DATA FOR THE TASK:
_ _ _ _ _ _ _

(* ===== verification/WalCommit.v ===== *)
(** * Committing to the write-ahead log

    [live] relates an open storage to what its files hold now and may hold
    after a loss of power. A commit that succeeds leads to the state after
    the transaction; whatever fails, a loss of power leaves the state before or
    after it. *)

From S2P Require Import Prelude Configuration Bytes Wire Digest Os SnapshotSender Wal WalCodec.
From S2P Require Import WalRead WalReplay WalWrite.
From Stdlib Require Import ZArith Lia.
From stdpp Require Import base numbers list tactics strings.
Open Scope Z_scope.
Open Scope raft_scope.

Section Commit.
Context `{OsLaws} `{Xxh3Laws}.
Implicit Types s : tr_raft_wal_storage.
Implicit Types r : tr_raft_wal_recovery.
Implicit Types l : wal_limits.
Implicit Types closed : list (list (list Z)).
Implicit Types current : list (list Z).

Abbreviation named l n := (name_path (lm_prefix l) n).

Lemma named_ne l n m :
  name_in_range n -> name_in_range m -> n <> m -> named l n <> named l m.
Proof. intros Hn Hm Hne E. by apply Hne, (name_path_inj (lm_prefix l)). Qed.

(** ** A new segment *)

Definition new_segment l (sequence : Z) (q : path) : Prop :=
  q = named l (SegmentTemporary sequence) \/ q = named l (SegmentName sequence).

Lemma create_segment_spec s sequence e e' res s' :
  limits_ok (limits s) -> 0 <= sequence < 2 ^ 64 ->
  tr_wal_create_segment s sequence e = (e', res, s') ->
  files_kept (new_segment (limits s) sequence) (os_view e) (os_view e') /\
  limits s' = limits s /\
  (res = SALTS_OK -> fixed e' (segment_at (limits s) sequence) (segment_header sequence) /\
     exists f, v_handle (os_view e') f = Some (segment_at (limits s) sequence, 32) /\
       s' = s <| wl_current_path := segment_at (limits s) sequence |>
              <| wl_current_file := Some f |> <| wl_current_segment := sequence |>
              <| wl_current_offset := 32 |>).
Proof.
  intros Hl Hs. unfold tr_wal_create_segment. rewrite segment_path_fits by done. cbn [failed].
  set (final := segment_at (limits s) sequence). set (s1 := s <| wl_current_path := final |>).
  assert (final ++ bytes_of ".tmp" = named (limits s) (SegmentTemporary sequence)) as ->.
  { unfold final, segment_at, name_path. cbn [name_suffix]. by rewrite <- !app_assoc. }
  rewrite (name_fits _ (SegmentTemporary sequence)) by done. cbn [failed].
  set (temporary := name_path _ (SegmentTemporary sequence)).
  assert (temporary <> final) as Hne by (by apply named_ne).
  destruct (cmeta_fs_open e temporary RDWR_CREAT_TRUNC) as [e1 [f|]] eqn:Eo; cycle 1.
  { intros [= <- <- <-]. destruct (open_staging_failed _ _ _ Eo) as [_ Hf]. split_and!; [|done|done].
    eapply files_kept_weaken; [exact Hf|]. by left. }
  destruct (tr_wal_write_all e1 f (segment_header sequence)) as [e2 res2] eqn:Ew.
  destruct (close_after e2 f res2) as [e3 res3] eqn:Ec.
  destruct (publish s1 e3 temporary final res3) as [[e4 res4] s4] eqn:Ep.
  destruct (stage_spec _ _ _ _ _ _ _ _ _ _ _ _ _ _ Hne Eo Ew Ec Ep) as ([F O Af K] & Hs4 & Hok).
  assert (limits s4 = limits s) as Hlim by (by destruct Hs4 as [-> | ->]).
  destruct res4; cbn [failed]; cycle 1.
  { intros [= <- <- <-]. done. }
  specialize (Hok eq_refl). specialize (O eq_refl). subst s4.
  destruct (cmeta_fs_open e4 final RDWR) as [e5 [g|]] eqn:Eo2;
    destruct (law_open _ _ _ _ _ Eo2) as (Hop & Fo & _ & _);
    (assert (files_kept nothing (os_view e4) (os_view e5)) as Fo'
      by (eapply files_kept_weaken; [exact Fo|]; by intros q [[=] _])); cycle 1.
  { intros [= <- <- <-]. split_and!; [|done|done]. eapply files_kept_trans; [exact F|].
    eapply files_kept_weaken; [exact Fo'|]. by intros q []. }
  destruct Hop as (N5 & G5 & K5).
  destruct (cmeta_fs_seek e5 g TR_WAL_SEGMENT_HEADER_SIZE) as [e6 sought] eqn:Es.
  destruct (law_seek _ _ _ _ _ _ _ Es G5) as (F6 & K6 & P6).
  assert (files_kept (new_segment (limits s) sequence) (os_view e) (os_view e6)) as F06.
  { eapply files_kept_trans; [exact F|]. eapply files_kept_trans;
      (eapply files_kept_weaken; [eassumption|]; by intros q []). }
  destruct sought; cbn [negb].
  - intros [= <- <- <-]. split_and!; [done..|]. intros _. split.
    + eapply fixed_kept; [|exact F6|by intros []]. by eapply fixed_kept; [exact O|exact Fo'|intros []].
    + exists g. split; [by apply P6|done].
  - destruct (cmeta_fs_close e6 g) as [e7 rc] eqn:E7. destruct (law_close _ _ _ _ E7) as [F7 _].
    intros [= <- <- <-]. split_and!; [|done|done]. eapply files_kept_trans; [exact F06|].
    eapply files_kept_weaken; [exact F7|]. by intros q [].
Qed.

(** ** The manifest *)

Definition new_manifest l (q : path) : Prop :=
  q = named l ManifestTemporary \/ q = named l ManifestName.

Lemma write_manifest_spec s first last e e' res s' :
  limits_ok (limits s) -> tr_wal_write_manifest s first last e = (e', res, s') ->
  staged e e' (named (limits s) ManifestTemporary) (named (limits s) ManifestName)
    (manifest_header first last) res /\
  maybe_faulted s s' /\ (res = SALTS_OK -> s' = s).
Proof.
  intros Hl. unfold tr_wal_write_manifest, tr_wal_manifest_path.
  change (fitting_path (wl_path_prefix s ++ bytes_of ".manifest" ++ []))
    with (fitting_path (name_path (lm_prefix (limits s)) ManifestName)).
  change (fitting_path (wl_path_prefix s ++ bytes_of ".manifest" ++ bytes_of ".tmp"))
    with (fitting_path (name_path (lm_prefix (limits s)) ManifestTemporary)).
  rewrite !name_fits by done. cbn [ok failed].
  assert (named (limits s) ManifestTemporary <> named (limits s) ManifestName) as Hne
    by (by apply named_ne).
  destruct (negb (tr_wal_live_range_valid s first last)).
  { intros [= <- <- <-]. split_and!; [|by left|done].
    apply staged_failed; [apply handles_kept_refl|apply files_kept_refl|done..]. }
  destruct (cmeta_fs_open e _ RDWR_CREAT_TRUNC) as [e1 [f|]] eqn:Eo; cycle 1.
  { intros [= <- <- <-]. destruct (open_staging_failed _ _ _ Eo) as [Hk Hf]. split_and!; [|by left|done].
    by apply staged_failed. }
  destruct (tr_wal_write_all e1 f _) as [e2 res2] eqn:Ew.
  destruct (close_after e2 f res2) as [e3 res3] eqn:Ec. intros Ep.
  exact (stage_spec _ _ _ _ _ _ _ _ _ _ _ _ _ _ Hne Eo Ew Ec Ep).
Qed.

_ _ _ _ _ _ _

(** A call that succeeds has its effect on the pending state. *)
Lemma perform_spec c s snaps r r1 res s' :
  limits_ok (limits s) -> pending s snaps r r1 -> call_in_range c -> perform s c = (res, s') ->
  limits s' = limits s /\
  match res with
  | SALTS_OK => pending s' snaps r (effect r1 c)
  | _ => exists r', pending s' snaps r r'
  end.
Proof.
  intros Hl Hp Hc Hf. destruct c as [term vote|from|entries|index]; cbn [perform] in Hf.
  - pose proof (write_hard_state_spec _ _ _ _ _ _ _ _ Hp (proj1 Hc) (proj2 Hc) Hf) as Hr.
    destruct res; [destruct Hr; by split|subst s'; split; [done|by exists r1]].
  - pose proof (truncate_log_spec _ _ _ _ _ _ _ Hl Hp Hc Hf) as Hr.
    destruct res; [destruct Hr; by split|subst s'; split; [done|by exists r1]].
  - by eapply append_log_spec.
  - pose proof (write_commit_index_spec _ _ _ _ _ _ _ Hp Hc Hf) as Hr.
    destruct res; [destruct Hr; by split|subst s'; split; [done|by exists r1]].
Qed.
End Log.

_ _ _ _ _ _ _

BRIEF: Once a line of the records is found to contain "with", copy it out.

ANSWER TO THE PROBLEM:
    with (fitting_path (name_path (lm_prefix (limits s)) ManifestName)).
    with (fitting_path (name_path (lm_prefix (limits s)) ManifestTemporary)).
  match res with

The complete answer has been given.